Description of the task » Note each line in the data below that holds "conj", and copy it.

Excerpts from a dataset
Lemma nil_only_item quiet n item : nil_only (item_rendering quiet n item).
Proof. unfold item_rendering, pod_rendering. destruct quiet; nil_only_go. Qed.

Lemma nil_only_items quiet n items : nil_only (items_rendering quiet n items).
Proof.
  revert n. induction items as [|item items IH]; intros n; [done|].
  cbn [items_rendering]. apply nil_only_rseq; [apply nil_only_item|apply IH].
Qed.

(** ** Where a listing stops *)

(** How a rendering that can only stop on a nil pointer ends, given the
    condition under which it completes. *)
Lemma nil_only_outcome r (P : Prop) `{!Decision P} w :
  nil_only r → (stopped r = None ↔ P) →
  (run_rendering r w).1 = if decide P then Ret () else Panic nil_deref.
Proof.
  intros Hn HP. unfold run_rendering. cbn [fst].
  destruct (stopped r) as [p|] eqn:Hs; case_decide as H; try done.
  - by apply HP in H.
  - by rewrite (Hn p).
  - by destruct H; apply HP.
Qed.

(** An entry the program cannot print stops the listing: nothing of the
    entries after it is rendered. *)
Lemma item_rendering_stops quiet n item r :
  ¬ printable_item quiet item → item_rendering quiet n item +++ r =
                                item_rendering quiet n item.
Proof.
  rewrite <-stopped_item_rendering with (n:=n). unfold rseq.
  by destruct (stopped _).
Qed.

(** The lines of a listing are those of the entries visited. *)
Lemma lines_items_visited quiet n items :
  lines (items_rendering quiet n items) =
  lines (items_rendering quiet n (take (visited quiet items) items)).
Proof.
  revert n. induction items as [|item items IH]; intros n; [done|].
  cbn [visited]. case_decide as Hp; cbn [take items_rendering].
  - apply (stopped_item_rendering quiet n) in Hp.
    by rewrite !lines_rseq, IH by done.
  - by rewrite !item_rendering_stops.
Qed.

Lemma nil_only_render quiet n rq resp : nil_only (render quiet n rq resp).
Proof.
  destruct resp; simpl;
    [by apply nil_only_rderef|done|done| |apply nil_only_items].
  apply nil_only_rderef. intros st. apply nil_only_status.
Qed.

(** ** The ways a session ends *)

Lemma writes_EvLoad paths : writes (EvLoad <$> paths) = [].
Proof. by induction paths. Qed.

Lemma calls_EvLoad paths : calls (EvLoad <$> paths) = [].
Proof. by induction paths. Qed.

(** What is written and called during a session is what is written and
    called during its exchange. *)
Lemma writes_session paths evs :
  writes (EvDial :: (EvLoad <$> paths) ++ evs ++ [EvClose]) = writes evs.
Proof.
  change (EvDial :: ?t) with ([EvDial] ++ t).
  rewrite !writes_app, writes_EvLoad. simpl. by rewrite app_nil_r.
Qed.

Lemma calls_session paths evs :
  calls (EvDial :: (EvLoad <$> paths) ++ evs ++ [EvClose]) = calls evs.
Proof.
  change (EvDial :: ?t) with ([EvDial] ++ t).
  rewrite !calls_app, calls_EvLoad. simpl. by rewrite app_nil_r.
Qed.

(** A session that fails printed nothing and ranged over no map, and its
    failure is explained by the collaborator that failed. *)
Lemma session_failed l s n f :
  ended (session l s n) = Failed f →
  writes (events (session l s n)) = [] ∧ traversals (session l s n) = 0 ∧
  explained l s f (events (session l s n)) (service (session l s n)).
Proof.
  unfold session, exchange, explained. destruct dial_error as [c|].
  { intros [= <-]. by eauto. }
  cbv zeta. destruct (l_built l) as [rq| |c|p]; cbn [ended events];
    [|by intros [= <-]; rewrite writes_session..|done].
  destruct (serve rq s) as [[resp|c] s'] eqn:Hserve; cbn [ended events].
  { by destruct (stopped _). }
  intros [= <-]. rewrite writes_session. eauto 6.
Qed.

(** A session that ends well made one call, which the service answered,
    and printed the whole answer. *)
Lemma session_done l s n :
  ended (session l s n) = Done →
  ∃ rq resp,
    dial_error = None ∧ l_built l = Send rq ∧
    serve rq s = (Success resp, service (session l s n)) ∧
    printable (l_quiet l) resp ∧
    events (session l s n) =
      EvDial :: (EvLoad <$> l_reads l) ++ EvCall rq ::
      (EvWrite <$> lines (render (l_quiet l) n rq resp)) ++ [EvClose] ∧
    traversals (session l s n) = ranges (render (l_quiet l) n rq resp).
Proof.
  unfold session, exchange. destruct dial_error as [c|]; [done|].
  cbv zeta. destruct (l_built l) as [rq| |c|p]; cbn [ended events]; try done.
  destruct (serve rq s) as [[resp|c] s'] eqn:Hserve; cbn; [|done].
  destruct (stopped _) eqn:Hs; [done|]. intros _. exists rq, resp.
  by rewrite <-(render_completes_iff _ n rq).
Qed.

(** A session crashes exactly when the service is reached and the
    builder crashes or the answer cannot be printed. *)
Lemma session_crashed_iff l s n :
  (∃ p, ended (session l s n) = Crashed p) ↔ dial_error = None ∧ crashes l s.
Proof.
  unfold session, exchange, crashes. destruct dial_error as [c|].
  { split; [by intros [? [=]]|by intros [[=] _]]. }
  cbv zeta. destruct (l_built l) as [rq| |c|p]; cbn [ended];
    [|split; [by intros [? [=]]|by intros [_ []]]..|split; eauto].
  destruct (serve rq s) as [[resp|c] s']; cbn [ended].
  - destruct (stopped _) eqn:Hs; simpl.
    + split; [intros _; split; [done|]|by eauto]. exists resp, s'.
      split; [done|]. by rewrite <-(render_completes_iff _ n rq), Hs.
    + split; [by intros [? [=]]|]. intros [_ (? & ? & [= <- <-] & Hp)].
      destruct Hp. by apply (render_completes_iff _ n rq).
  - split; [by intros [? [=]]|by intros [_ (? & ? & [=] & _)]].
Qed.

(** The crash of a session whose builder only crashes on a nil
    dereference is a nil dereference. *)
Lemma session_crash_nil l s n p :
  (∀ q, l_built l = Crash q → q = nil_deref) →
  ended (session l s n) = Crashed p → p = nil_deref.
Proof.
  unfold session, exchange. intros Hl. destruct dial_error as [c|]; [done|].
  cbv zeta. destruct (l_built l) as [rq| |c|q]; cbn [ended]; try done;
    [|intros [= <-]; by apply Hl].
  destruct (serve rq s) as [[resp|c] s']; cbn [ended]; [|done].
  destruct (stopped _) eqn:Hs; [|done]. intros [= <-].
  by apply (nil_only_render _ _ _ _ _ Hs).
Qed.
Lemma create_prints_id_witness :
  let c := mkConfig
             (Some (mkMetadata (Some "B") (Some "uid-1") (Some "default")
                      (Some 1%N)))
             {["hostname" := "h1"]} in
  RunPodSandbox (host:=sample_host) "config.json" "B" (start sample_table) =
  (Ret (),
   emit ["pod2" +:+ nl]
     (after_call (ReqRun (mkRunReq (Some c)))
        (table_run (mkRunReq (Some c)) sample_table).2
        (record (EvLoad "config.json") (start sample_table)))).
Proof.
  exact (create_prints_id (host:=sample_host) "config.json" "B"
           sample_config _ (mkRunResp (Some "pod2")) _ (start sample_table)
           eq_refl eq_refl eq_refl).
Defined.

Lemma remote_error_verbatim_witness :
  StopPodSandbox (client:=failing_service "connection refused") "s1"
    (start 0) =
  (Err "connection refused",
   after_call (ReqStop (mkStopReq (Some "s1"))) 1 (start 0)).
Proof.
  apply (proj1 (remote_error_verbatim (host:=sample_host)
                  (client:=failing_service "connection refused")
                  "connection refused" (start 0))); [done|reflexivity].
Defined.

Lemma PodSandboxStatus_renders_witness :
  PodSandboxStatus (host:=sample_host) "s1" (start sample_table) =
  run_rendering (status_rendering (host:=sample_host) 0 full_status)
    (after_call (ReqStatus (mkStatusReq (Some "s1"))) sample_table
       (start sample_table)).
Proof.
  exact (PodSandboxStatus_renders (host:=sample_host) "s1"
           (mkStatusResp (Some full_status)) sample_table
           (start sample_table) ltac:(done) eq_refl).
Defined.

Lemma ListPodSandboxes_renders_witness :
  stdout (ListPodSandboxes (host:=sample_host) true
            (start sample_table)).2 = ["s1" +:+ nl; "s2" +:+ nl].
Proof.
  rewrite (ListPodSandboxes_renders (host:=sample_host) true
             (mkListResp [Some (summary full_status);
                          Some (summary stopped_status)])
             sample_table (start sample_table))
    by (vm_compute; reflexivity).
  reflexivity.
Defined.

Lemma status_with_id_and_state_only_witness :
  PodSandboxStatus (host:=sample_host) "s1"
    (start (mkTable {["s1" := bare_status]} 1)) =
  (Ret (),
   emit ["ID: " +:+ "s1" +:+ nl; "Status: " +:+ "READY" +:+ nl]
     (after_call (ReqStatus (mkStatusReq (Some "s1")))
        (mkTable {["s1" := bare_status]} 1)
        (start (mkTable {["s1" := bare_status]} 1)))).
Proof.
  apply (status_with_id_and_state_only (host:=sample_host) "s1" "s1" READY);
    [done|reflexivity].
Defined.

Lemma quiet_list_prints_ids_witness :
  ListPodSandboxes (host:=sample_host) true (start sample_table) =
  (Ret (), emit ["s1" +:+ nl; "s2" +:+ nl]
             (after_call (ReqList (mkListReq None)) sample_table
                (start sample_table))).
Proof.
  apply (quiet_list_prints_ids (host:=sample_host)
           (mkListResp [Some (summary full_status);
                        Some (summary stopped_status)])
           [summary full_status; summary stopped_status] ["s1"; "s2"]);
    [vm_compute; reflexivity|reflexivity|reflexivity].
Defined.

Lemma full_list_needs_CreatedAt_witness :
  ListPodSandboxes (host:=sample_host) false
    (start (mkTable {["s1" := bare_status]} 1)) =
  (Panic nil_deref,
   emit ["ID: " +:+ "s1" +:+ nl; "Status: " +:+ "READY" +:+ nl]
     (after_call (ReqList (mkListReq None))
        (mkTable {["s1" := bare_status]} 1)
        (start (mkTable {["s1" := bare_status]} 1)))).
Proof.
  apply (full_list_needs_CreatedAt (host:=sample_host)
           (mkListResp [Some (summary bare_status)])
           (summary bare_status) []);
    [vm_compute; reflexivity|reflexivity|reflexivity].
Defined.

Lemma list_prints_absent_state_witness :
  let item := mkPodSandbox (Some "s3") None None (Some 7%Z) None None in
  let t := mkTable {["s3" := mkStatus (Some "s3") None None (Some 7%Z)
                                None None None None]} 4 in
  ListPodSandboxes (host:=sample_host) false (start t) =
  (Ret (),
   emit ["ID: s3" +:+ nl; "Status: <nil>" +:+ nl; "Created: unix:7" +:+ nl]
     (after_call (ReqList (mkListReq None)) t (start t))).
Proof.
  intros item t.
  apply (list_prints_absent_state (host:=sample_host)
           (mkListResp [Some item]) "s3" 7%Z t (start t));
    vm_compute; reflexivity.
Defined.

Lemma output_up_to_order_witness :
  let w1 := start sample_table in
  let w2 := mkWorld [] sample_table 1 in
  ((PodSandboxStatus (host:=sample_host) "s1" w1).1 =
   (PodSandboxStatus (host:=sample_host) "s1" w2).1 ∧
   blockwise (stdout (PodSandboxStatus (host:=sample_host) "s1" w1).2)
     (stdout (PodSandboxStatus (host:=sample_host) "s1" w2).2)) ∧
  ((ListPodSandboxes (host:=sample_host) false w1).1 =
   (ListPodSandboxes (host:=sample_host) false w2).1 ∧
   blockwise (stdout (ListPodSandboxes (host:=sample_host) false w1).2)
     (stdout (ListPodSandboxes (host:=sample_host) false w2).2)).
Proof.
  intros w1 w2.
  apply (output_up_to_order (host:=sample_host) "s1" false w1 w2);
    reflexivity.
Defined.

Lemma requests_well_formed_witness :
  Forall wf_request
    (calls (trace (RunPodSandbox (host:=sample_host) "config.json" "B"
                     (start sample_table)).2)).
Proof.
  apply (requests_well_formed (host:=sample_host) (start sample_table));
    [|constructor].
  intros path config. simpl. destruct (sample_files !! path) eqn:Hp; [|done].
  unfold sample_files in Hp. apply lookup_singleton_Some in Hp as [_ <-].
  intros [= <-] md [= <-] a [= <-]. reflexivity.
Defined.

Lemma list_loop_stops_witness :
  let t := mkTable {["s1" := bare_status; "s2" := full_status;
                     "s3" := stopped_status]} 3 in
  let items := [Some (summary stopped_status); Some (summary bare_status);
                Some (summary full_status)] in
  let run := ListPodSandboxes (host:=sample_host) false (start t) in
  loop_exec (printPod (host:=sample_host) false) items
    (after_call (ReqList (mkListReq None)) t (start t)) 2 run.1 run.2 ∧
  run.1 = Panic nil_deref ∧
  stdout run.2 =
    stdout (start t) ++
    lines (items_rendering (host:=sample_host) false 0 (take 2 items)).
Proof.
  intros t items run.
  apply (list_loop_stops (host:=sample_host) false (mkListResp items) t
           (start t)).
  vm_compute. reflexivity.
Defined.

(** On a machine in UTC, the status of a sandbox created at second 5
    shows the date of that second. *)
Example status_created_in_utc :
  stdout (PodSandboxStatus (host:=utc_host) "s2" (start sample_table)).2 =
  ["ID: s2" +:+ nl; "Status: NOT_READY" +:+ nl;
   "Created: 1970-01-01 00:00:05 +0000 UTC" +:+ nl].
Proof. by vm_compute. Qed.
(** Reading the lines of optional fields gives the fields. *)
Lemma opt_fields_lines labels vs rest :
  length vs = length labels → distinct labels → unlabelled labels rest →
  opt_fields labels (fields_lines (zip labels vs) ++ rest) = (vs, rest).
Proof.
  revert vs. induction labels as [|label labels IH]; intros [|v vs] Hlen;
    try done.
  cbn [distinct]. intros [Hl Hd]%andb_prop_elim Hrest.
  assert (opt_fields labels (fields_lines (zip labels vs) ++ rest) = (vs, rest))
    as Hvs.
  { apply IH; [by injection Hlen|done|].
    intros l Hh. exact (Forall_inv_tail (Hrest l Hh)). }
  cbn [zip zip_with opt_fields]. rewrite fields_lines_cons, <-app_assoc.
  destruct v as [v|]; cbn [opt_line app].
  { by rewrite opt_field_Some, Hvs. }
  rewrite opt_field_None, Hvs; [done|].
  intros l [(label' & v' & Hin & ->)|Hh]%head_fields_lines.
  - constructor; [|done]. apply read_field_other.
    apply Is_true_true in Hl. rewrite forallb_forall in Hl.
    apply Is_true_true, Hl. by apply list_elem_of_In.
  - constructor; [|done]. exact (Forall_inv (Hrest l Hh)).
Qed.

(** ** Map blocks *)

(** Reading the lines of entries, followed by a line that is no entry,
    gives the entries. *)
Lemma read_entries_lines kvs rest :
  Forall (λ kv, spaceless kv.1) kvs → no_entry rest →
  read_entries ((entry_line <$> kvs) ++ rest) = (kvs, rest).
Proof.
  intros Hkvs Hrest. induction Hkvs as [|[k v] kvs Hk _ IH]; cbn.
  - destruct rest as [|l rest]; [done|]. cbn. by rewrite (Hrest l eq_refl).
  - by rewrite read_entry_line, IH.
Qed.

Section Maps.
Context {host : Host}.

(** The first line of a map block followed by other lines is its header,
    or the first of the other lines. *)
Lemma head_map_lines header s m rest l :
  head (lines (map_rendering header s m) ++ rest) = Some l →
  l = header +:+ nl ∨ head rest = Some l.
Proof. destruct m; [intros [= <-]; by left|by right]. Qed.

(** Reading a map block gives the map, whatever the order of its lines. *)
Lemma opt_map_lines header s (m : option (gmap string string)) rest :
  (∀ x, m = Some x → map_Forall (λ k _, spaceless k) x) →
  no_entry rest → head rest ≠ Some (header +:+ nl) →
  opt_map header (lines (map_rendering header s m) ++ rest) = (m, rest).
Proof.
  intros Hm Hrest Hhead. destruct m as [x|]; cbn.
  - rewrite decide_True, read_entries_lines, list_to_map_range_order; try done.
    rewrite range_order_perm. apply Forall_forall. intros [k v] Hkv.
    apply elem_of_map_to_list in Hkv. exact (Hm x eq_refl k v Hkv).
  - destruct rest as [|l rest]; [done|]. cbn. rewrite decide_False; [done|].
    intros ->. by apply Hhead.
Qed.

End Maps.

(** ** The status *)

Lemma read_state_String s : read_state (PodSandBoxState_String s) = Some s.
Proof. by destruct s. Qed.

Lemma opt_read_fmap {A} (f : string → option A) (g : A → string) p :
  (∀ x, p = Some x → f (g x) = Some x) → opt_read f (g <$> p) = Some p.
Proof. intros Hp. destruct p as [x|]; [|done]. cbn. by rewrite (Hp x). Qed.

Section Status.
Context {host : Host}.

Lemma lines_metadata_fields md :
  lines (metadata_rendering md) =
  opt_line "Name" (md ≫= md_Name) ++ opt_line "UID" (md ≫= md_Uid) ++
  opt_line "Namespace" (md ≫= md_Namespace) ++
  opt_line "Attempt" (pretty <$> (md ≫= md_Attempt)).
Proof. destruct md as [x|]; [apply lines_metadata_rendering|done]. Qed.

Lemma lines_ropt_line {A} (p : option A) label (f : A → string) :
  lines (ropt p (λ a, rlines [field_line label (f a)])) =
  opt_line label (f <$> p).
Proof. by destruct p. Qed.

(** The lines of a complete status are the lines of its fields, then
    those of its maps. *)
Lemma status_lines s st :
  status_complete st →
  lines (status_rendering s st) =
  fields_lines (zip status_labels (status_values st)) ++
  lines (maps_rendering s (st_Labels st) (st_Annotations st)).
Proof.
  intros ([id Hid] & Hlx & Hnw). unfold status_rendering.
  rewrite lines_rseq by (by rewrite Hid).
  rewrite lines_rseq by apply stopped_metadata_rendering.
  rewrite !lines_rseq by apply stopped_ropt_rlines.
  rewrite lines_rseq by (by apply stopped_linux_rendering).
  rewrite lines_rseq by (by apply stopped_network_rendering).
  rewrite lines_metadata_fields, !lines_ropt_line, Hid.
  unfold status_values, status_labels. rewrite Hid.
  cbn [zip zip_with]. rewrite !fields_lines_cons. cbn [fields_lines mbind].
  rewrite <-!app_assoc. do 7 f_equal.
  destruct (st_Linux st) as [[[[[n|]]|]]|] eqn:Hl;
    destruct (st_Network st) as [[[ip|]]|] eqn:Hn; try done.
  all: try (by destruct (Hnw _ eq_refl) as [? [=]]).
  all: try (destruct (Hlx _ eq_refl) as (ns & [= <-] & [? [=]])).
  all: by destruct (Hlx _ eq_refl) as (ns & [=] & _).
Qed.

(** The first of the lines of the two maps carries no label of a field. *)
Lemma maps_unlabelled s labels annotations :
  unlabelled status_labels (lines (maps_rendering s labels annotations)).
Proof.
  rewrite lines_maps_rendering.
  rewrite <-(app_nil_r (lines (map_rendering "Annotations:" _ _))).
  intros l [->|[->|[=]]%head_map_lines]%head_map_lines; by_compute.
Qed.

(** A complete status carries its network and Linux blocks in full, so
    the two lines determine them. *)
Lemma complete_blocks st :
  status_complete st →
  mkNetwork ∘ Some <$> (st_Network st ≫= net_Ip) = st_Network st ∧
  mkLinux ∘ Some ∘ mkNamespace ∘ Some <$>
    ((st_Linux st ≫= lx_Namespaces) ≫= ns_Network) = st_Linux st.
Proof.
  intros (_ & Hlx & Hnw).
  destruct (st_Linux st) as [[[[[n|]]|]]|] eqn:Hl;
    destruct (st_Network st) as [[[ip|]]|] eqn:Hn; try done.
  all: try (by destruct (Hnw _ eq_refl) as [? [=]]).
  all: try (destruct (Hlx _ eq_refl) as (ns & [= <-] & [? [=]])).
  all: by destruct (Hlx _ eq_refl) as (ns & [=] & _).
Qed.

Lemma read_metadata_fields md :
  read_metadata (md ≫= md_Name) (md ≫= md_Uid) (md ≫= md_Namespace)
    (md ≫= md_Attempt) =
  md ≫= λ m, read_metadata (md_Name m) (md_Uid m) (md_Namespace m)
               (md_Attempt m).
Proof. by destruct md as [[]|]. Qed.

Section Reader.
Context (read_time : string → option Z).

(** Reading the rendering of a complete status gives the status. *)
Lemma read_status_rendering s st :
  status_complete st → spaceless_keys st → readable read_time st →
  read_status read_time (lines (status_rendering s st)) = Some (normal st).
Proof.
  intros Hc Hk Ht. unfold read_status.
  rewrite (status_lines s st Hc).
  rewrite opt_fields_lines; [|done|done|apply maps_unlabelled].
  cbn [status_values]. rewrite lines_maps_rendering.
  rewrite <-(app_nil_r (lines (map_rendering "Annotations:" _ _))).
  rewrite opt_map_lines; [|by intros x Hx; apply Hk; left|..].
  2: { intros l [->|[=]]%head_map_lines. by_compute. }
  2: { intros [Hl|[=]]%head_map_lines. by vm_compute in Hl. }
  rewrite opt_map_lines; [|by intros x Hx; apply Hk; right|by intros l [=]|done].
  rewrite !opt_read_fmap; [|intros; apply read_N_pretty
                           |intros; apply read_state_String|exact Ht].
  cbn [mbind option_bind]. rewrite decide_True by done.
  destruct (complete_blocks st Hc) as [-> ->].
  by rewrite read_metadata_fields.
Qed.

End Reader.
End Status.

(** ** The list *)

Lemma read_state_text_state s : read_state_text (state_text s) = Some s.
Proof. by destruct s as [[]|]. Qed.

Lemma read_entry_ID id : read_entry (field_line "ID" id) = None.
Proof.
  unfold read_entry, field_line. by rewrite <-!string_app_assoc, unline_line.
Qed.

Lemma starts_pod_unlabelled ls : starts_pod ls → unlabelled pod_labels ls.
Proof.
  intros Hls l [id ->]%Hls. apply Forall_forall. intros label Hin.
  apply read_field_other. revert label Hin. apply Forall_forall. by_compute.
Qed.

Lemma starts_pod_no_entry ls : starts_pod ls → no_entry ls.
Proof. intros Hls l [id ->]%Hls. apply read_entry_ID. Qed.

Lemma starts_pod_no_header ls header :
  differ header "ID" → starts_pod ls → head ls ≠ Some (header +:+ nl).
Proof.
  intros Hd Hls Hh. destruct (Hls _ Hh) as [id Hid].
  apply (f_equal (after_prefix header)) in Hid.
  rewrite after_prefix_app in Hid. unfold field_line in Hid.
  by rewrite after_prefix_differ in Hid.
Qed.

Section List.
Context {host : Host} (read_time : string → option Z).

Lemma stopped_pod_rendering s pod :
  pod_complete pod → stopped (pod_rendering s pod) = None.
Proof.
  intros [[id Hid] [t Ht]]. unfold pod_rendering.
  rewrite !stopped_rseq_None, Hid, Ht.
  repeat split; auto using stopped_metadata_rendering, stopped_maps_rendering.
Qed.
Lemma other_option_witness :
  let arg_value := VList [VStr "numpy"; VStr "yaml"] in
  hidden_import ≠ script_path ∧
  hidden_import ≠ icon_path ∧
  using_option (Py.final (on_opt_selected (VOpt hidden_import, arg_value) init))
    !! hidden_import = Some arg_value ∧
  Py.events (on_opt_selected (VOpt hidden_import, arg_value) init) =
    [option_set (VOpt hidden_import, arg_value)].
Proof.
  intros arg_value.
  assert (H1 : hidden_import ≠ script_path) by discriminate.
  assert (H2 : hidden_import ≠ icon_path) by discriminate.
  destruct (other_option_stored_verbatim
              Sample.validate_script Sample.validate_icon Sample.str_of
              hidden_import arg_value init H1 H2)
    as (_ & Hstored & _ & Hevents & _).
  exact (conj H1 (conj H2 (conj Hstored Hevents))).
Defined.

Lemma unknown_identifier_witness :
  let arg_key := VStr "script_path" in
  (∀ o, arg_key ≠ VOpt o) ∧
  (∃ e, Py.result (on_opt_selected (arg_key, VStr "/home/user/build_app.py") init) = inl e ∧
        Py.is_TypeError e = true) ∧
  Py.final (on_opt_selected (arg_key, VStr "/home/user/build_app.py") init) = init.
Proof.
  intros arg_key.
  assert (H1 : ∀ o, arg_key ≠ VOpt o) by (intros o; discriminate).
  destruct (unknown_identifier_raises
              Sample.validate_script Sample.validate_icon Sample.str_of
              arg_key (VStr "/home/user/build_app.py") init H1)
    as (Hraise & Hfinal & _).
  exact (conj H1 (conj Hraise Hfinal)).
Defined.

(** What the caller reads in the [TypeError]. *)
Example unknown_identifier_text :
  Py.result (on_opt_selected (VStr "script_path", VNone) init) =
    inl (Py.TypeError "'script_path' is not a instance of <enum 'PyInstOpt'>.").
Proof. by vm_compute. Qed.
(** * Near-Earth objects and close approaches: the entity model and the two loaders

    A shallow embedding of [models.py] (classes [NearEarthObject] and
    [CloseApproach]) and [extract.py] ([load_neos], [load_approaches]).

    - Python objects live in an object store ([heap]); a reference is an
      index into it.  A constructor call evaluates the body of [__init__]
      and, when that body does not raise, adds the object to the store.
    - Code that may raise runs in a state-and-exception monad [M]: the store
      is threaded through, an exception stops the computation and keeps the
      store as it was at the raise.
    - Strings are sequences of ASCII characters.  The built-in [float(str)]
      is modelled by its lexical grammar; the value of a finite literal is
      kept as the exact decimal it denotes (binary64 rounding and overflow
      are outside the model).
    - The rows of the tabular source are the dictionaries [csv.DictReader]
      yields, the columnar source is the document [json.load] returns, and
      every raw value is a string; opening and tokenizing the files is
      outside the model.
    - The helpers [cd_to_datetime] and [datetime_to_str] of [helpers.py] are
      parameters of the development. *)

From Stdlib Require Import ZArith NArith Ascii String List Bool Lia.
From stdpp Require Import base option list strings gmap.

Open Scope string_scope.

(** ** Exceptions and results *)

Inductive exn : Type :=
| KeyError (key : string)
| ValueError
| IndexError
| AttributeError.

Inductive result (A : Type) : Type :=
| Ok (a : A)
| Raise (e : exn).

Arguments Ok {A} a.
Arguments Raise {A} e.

Output for this exercise »
  exact (conj H1 (conj H2 (conj Hstored Hevents))).
  exact (conj H1 (conj Hraise Hfinal)).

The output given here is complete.